**Records for this task:**
Lemma store_ensures execution_id name media_type bytes s :
  ensures any (fun a w => stored execution_id name media_type bytes w /\ Artifact.name a = name /\
                 described_as execution_id (sha256_hex bytes) media_type a (tables w))
    (store state_root execution_id name media_type bytes) s.
Proof.
  pose proof (sha256_is_digest bytes) as Hd. pose proof (name_of_destination _ Hd) as Hn.
  pose proof (destination_not_pending _ Hd) as Hp. set (path := destination state_root (sha256_hex bytes)) in *.
  assert (stable (holds path bytes)) as Hh by by apply stable_holds.
  unfold store. apply ensures_known; [done..|]. intros _ _. apply ensures_guard; [done..|]. intros _.
  apply ensures_skip; [done| |done|].
  { apply all_calls_io_bind; [by split|]. intros b. unfold guard_or. done. }
  intros _ s1 _. cbv zeta. apply ensures_skip; [done|by split|done|]. intros _ s2 _.
  apply (ensures_bind _ (fun _ => holds path bytes)); [done|by apply persist_blob_holds|]. intros _ s3 _ H3.
  apply (ensures_inv _ (holds path bytes)); [done|]. apply ensures_skip; [done|by split|done|].
  intros now s4 H4. unfold some_or at 1. apply ensures_known; [done..|]. intros size [-> _]%ok_or_Ok%try_from_Some.
  unfold some_or at 1. apply ensures_known; [done..|]. intros size [-> _]%ok_or_Ok%try_from_Some.
  apply (ensures_bind _ (fun _ w => recorded execution_id name (sha256_hex bytes) media_type (tables w))); [done| |].
  { apply transaction_records; [done|apply holds_sized|done]. }
  intros _ s5 H5 Hr. apply (ensures_inv _ (stored execution_id name media_type bytes)); [by intros w [_ ?]|].
  assert (stable (stored execution_id name media_type bytes)) as Hst
    by (apply stable_and; [apply stable_recorded|done]).
  apply (ensures_bind _ (fun l w => forall a, a ∈ l -> Artifact.name a = name ->
           described_as execution_id (sha256_hex bytes) media_type a (tables w))); [done| |].
  { by apply list_artifacts_recorded; [|intros w [? _]|]. }
  intros l s6 H6 Hl. unfold some_or. apply ensures_result; [done..|]. intros a Ha.
  apply ok_or_Ok in Ha. destruct (list_find _ l) as [[i a']|] eqn:E; [|done]. injection Ha as <-.
  apply list_find_Some in E as (E & Hname & _). split; [|split; [done|]].
  - apply stable_and; [done|]. apply stable_and; [apply stable_const|apply stable_described].
  - split; [done|]. apply Hl; [by eapply list_elem_of_lookup_2|done].
Qed.
End Controller.
End Rules.
Lemma by_steps_sem `{Collation} B (c : api_call B) db b db' :
  by_steps c -> api_sem B c db b db' -> db' = db \/ step db db'.
Proof.
  destruct c as [A op|id| |e|]; simpl; [|by left..].
  intros Hop (now & [Hr|[_ [-> | ->]]]); [|by left|]; destruct (Hop now) as [Hq|Ho].
  - left. by rewrite <- (Hq db), Hr.
  - right. by eexists _, _, _.
  - left. apply Hq.
  - right. exists A, (op now), (op now db).1. split; [done|]. apply surjective_pairing.
Qed.

Ltac api_calls tac :=
  repeat match goal with
  | |- all_calls _ (Ret _) => exact I
  | |- all_calls _ (mret _) => exact I
  | |- all_calls _ (throw _) => exact I
  | |- all_calls _ (ret_result _) => exact I
  | |- all_calls _ (guard_or _ _) => exact I
  | |- all_calls _ (some_or _ _) => exact I
  | |- all_calls _ (store _) => split; [tac|intros; exact I]
  | |- all_calls _ (store_result _) => split; [tac|intros; exact I]
  | |- all_calls _ (ask_or _ _) => split; [tac|intros; exact I]
  | |- all_calls _ (ask _) => split; [exact I|intros; exact I]
  | |- all_calls _ (match ?x with _ => _ end) => destruct x
  | |- all_calls _ (_ ≫= _) => apply all_calls_io_bind
  | |- forall _, _ => intro
  | |- _ => solve [auto with api nocore]
  end.
Create HintDb api.

Ltac is_step := first [exact I | intro; first [left; reflexivity | right; constructor; by repeat split]].

Section Steps.
Context `{Collation}.

Lemma create_loop_steps manifest key scope n ordinal :
  all_calls (@by_steps _) (create_loop manifest key scope n ordinal).
Proof. revert ordinal. induction n as [|n IH]; intros ordinal; cbn [create_loop]; api_calls is_step. Qed.
Hint Resolve create_loop_steps : api.

Lemma recover_all_steps ids : all_calls (@by_steps _) (recover_all ids).
Proof. induction ids as [|id ids IH]; cbn [recover_all]; api_calls is_step. Qed.
Hint Resolve recover_all_steps : api.

(** The programs of the controller that write. *)
Inductive controller : forall A, proc api_call A -> Prop :=
| serves rfc3339 state headers path : controller _ (router rfc3339 state headers path)
| reaps now : controller _ (reap_stale now)
| recovers : controller _ recover_stranded.

Lemma handle_steps rfc3339 state headers route :
  all_calls (@by_steps _) (handle rfc3339 state headers route).
Proof.
  destruct route; unfold handle, artifacts_of, create, read, read_resources, cancel, retry, pause, resume, fork,
    control, attach, events, operational_executions, queue, cleanup_health, list_registered,
    register_worker, heartbeat_worker, request_cleanup, create_execution; api_calls is_step.
Qed.

Lemma controller_steps A (p : proc api_call A) : controller A p -> all_calls (@by_steps _) p.
Proof.
  destruct 1 as [rfc3339 state headers [|route]| |]; [done|apply all_calls_io_bind; [apply handle_steps|done]|..];
    [unfold reap_stale|unfold recover_stranded]; api_calls is_step.
Qed.
End Steps.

**Assignment:** All that belongs in the answer is the run of lines above from the line containing "assert (stable (holds" through the line containing "apply (ensures_bind _ (fun _ =>", exactly as written.

**Result of this task:**
  assert (stable (holds path bytes)) as Hh by by apply stable_holds.
  unfold store. apply ensures_known; [done..|]. intros _ _. apply ensures_guard; [done..|]. intros _.
  apply ensures_skip; [done| |done|].
  { apply all_calls_io_bind; [by split|]. intros b. unfold guard_or. done. }
  intros _ s1 _. cbv zeta. apply ensures_skip; [done|by split|done|]. intros _ s2 _.
  apply (ensures_bind _ (fun _ => holds path bytes)); [done|by apply persist_blob_holds|]. intros _ s3 _ H3.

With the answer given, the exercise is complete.